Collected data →

== Segment start ==

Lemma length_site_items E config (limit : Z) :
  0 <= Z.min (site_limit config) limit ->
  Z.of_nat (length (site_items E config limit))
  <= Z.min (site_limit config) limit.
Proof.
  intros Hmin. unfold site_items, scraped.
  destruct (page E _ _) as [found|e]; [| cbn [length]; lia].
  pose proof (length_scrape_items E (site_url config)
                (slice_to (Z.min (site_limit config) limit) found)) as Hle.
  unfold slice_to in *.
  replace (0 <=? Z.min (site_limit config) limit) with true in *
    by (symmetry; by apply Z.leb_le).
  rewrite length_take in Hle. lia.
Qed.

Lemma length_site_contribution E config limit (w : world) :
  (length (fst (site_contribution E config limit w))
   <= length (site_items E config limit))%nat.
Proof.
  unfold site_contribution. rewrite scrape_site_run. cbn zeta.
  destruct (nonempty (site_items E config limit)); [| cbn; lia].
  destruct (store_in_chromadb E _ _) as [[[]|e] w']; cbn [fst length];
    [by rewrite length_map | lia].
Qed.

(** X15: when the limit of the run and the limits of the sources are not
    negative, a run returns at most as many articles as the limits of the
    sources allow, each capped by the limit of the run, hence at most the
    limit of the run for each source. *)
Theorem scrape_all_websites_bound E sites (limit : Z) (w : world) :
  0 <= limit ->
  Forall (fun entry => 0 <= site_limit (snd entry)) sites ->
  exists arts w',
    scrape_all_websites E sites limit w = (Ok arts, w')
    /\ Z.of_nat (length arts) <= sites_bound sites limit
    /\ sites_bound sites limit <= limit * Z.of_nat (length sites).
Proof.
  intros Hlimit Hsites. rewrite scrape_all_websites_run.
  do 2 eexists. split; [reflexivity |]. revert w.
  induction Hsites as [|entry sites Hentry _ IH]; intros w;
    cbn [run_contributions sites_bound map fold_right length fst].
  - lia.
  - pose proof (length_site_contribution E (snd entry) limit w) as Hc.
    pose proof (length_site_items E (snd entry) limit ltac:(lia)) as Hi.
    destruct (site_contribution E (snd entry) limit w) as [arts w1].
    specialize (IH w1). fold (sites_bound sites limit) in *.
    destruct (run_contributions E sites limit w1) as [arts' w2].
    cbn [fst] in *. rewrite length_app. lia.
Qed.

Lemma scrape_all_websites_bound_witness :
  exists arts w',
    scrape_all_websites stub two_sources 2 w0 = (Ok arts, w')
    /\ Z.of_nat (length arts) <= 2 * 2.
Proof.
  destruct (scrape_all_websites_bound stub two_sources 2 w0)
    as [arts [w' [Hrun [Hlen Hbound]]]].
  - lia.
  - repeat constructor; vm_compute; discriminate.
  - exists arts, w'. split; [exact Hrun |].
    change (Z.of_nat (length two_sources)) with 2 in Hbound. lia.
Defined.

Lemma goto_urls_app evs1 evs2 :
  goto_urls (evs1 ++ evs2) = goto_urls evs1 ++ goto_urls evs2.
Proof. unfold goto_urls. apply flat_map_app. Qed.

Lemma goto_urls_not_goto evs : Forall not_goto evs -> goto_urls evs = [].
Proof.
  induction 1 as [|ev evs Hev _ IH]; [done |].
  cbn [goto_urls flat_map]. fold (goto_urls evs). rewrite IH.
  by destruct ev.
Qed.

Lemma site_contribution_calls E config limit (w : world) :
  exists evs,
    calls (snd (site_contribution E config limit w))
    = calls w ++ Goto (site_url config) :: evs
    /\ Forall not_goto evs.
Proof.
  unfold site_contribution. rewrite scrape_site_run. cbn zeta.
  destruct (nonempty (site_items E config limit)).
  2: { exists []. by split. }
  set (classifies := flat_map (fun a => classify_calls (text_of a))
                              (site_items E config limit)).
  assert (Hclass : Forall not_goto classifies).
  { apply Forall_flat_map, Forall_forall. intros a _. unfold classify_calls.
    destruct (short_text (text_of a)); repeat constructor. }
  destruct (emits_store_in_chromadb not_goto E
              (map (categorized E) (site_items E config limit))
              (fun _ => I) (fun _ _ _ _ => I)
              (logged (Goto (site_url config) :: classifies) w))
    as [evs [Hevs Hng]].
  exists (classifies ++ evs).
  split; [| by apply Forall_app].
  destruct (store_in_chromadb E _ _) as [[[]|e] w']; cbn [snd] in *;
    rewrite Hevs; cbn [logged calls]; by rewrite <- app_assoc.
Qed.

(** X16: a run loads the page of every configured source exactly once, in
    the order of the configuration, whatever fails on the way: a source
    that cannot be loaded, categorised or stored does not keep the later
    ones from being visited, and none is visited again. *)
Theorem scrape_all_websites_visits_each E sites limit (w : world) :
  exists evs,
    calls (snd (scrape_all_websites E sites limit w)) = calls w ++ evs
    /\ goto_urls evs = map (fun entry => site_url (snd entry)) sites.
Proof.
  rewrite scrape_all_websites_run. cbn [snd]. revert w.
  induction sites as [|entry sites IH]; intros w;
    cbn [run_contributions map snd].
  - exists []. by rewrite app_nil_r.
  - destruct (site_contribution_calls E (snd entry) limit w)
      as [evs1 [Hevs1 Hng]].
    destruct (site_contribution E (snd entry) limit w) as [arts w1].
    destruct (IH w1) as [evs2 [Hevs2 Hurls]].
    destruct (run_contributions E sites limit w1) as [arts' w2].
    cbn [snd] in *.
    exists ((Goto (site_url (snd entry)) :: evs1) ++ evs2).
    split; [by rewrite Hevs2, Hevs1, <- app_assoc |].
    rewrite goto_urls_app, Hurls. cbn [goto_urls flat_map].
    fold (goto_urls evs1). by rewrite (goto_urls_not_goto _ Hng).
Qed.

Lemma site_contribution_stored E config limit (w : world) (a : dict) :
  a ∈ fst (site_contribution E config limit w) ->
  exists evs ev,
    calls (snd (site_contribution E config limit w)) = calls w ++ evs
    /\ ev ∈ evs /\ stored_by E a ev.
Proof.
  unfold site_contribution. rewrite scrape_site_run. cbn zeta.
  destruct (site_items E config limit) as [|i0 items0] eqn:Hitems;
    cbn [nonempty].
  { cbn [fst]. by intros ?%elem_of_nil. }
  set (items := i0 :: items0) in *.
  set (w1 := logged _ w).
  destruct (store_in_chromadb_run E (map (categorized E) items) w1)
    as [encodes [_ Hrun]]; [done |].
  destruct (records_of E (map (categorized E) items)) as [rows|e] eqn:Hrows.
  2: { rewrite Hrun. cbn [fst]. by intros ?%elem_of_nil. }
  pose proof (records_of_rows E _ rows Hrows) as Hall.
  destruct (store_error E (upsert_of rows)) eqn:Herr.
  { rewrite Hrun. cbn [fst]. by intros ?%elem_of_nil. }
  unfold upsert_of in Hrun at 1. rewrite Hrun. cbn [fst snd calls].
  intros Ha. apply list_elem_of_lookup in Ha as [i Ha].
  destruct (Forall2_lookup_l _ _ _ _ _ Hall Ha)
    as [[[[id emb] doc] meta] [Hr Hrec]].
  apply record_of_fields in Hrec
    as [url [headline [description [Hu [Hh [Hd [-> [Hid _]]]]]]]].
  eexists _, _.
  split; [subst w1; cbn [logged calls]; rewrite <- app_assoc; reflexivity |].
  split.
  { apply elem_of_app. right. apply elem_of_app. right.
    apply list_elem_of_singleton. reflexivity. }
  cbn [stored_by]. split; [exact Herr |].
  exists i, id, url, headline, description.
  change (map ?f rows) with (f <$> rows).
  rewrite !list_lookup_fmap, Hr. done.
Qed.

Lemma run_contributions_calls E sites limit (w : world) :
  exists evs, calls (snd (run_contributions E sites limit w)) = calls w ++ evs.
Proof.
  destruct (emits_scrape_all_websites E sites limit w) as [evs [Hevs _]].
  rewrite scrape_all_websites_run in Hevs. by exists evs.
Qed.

== Segment end ==
== Segment start ==

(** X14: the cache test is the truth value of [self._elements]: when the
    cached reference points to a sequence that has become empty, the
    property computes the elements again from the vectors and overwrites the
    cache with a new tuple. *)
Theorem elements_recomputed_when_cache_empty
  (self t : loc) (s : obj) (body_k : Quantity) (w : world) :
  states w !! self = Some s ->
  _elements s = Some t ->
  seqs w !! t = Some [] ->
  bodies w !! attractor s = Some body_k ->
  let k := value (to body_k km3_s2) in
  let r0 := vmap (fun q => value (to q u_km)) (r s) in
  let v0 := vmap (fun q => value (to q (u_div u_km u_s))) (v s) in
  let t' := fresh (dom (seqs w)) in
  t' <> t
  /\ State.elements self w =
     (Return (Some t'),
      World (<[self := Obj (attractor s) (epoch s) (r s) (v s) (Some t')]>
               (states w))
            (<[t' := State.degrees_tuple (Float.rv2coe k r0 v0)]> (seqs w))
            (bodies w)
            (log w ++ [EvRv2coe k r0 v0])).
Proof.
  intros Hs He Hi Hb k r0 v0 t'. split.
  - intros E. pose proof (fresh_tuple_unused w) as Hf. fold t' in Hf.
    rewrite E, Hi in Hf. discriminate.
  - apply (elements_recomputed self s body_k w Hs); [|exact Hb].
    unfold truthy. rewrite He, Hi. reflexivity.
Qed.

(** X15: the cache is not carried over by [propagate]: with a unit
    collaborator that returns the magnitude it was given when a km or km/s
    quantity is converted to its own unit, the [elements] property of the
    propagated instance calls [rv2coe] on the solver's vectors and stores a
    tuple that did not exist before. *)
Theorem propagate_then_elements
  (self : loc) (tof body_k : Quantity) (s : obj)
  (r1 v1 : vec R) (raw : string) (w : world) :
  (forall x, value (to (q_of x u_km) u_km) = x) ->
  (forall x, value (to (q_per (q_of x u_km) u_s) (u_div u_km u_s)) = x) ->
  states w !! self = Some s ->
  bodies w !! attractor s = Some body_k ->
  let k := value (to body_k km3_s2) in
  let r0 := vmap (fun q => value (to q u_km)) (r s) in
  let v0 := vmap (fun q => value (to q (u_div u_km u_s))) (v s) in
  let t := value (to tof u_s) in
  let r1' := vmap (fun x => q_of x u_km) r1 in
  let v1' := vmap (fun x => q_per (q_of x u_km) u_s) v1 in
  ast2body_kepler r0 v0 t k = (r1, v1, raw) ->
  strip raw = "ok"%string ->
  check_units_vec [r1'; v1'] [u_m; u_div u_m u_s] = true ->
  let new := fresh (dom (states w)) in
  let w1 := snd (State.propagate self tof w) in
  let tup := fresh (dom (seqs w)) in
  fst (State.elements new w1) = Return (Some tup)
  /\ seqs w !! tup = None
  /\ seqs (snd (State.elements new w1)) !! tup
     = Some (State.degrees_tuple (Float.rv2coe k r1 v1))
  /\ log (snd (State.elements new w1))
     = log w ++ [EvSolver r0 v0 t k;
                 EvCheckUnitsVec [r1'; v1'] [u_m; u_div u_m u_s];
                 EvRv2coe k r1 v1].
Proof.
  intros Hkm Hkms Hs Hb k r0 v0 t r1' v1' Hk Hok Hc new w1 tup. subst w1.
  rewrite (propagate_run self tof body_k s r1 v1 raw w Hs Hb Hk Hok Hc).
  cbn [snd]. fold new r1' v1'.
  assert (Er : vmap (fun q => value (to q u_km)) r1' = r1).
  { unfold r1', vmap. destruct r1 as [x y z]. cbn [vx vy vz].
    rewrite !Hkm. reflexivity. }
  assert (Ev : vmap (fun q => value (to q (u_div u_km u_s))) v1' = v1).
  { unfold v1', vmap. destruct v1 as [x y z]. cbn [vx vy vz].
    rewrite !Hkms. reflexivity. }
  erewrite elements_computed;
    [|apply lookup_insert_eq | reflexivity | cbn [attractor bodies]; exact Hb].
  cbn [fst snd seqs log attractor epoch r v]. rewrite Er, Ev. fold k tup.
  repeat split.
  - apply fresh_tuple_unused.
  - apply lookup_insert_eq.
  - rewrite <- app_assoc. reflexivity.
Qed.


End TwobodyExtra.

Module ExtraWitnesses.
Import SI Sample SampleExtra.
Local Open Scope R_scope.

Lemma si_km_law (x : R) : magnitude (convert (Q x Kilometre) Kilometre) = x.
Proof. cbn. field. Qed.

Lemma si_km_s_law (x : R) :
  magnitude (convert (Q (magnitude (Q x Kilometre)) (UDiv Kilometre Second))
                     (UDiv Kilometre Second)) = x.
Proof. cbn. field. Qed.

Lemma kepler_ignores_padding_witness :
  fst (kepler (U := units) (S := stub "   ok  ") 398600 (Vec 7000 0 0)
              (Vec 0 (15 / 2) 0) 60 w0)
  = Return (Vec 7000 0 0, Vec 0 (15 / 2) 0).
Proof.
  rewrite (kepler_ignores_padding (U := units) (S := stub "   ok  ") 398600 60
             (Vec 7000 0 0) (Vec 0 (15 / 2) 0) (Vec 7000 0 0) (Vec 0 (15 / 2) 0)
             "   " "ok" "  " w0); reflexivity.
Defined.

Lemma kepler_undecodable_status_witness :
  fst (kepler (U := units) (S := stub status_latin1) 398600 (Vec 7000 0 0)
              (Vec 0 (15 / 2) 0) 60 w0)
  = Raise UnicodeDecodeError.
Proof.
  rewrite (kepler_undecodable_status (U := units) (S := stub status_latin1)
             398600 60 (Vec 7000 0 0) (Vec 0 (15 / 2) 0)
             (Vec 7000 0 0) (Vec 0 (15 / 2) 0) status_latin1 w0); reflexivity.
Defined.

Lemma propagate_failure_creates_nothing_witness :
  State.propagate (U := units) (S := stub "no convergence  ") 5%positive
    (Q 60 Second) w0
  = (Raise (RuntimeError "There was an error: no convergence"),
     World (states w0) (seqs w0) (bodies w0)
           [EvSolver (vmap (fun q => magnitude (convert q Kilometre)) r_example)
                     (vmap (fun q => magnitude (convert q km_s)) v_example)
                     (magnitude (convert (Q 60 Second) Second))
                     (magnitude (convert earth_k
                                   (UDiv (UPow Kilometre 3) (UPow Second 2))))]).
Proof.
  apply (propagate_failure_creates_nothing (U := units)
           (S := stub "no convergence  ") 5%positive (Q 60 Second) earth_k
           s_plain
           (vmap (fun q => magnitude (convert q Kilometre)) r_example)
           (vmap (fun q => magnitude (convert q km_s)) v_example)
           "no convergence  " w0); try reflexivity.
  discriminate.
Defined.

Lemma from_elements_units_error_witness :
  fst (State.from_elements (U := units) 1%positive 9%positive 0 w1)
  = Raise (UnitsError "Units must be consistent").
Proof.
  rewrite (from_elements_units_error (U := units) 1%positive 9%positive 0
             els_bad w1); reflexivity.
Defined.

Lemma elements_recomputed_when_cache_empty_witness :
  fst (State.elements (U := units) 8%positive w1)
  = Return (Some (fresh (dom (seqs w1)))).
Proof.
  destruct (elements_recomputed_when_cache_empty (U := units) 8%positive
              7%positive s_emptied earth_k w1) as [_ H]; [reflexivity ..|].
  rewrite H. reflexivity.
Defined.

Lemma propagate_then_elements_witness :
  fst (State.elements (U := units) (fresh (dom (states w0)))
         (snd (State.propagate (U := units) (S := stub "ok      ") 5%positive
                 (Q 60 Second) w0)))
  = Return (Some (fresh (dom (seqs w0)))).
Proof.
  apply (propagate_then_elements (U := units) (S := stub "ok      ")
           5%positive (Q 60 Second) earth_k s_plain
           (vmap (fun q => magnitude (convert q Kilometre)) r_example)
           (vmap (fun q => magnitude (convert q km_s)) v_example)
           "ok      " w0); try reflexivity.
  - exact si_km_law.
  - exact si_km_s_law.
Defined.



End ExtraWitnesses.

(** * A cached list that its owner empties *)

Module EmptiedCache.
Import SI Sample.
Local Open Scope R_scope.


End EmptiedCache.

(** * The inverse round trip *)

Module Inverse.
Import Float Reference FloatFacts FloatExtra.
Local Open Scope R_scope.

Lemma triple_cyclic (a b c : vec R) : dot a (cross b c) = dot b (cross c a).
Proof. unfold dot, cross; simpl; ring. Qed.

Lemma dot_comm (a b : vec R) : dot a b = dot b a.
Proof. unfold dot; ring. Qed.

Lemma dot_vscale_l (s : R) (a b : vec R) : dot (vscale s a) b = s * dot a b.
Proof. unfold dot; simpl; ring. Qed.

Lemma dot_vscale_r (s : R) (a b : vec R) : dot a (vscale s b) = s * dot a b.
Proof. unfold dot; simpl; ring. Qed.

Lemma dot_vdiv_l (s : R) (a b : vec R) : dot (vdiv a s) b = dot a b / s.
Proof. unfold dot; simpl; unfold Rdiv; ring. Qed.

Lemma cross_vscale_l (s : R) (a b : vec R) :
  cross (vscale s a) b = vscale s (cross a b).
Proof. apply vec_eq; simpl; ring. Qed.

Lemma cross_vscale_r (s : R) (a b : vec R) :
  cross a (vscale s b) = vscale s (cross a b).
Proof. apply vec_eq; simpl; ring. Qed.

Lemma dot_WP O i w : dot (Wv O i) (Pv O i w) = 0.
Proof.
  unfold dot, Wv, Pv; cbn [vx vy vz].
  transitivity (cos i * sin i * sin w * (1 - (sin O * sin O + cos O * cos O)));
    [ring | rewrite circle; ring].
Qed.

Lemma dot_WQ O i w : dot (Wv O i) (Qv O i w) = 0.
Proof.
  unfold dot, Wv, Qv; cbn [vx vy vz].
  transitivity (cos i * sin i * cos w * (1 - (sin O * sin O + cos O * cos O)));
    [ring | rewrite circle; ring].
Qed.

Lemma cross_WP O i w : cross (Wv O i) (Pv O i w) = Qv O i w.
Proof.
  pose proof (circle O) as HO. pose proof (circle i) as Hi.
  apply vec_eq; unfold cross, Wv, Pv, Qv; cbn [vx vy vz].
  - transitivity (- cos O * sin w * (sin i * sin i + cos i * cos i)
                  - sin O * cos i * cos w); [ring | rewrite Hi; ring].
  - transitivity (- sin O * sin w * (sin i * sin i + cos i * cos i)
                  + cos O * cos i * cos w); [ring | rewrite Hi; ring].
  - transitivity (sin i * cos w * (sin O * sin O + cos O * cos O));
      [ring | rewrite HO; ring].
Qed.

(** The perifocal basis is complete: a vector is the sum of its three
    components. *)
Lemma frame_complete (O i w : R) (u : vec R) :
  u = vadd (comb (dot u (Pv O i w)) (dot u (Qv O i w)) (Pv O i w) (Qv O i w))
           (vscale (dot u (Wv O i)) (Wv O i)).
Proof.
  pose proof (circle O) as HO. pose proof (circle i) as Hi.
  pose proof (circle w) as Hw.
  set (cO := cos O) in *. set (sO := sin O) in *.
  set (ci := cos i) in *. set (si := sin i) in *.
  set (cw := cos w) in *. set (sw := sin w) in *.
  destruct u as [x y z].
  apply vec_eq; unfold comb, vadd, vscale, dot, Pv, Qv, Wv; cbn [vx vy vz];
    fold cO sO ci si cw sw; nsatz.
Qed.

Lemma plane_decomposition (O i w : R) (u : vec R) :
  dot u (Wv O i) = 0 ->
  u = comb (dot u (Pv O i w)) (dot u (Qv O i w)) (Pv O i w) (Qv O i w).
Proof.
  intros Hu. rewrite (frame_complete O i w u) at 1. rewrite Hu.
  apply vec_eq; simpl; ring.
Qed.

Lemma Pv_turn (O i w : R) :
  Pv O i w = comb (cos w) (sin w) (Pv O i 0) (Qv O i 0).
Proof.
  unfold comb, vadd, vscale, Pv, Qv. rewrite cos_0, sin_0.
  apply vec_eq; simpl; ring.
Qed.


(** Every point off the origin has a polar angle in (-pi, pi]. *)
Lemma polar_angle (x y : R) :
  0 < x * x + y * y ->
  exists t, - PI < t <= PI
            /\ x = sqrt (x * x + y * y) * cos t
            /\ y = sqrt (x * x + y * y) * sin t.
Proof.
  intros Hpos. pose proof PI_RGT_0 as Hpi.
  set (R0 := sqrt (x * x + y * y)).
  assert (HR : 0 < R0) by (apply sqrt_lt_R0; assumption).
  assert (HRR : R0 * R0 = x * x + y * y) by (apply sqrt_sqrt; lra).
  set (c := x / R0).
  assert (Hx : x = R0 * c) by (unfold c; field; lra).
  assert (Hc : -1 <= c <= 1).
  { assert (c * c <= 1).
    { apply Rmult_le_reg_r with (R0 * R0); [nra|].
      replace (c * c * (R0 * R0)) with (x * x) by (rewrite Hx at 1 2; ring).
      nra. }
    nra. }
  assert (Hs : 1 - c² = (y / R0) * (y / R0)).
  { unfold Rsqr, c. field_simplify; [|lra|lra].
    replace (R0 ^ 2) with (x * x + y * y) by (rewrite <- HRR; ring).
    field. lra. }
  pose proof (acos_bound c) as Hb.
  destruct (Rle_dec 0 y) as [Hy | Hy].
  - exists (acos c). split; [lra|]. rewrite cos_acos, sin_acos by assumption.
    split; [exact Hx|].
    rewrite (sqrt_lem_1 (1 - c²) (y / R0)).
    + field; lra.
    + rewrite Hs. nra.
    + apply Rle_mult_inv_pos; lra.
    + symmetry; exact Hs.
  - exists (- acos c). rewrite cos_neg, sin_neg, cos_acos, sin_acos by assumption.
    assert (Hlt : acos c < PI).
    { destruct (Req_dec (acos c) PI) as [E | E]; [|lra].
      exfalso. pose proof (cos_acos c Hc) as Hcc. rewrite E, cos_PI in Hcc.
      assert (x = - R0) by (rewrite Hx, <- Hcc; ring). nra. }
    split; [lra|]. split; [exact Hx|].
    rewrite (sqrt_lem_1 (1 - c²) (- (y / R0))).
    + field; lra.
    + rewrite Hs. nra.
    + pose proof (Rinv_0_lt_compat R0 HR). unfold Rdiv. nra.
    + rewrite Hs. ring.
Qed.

== Segment end ==

WHAT THE EXERCISE ASKS → Which lines above hold the string "Hbound"? Copy each of them.

EXERCISE ANSWER →
    as [arts [w' [Hrun [Hlen Hbound]]]].
    change (Z.of_nat (length two_sources)) with 2 in Hbound. lia.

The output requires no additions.